▼▼▼

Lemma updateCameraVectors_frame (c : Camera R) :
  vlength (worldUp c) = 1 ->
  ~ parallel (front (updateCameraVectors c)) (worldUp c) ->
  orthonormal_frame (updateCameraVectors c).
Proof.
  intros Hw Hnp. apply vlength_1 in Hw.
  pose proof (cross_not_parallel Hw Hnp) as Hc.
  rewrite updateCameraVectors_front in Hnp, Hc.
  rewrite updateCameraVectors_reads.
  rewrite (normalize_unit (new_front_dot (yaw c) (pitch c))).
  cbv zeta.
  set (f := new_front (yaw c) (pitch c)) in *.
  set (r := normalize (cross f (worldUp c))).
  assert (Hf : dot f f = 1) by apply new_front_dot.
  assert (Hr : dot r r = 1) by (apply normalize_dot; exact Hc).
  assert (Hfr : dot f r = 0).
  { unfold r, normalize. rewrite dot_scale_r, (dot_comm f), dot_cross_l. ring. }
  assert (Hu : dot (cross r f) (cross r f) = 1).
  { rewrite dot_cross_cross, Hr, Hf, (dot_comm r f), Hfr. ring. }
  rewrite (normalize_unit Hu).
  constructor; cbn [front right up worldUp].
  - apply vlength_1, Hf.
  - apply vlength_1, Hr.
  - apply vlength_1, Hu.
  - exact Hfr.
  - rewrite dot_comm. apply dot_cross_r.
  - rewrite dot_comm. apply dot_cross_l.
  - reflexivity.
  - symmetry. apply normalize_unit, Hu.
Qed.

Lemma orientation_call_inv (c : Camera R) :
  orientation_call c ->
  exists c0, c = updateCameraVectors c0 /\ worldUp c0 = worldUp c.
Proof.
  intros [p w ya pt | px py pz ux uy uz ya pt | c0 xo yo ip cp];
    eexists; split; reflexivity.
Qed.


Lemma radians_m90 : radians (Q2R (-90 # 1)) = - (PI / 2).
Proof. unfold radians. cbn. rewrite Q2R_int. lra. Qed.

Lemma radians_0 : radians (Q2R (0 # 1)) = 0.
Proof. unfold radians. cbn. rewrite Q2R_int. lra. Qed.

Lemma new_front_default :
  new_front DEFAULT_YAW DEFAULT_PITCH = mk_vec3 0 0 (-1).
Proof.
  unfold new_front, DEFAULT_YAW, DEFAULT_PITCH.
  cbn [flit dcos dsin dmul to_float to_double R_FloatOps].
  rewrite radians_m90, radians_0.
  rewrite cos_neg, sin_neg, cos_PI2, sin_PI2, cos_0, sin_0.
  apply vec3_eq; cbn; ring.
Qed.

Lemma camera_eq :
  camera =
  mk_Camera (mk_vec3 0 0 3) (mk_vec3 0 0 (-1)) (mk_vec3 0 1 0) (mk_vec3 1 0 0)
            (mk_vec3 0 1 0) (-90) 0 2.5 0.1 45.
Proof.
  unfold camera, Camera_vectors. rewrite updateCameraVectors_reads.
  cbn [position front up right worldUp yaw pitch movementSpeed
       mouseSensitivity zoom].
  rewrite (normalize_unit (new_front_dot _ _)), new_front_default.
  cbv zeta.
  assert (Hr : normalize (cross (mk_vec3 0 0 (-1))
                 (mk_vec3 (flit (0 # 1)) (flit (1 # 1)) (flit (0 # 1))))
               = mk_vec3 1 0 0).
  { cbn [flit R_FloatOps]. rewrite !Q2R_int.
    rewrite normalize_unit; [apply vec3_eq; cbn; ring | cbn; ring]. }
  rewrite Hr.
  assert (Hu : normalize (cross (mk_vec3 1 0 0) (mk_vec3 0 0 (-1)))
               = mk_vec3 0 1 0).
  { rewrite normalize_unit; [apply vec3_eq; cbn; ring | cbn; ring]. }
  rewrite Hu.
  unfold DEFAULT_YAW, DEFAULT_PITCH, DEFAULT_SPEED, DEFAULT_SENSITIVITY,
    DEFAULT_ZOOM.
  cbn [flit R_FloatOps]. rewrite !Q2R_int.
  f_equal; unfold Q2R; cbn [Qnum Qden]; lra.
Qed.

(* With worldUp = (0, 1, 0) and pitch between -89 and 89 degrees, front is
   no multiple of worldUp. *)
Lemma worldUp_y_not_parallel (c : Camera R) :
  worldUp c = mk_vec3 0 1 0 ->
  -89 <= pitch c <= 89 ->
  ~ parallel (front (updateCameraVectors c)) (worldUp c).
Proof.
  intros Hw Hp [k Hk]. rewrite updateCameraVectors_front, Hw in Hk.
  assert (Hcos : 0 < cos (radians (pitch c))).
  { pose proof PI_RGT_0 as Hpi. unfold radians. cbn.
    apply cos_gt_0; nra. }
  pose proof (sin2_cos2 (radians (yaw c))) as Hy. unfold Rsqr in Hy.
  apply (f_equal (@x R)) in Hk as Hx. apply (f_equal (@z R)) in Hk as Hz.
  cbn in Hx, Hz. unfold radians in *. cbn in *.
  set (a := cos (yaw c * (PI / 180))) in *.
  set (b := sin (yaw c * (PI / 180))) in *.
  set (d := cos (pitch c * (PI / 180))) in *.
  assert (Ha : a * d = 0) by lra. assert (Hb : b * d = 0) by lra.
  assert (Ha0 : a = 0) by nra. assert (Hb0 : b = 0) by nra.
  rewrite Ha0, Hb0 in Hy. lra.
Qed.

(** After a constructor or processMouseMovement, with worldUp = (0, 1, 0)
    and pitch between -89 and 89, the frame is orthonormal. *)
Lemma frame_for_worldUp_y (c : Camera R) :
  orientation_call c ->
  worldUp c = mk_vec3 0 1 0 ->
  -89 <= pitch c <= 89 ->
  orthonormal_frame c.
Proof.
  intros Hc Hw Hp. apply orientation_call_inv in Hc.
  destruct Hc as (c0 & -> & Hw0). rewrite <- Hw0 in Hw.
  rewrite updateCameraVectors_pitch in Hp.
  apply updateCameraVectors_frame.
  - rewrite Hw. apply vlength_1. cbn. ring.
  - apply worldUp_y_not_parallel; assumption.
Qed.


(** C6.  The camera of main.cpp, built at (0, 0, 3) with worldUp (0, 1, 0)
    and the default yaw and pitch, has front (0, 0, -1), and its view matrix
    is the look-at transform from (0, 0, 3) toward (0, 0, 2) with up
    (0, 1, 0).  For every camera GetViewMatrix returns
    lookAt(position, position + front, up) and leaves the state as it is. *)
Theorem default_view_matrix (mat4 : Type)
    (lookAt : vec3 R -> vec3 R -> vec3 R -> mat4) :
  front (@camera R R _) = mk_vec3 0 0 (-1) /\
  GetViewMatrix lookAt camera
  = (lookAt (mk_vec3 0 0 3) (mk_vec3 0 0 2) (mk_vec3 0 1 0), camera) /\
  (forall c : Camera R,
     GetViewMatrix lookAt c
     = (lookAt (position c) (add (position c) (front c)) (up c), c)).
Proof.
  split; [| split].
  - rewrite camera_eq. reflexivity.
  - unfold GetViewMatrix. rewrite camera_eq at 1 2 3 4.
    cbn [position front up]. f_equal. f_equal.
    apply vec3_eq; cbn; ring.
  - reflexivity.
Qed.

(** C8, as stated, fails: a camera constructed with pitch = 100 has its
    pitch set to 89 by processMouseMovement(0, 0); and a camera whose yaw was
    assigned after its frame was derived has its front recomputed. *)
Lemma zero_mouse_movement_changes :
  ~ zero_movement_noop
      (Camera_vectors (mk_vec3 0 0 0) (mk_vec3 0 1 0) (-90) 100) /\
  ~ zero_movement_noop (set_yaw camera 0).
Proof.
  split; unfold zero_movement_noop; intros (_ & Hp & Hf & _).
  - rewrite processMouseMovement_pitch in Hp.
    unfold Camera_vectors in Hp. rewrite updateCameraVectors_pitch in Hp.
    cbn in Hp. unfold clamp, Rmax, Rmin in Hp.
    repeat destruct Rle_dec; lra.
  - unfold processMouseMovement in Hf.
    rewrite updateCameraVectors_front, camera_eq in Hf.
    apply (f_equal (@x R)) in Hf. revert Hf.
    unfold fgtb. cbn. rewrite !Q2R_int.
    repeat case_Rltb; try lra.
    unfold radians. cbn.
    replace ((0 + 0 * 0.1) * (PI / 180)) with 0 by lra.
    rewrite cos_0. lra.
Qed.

▲▲▲

* [Your instructions]:
At the line containing "- unfold processMouseMovement in Hf.", start transcribing exactly, and continue through the last line of the listing. Stop there and add nothing.

* [Answer area]:
  - unfold processMouseMovement in Hf.
    rewrite updateCameraVectors_front, camera_eq in Hf.
    apply (f_equal (@x R)) in Hf. revert Hf.
    unfold fgtb. cbn. rewrite !Q2R_int.
    repeat case_Rltb; try lra.
    unfold radians. cbn.
    replace ((0 + 0 * 0.1) * (PI / 180)) with 0 by lra.
    rewrite cos_0. lra.
Qed.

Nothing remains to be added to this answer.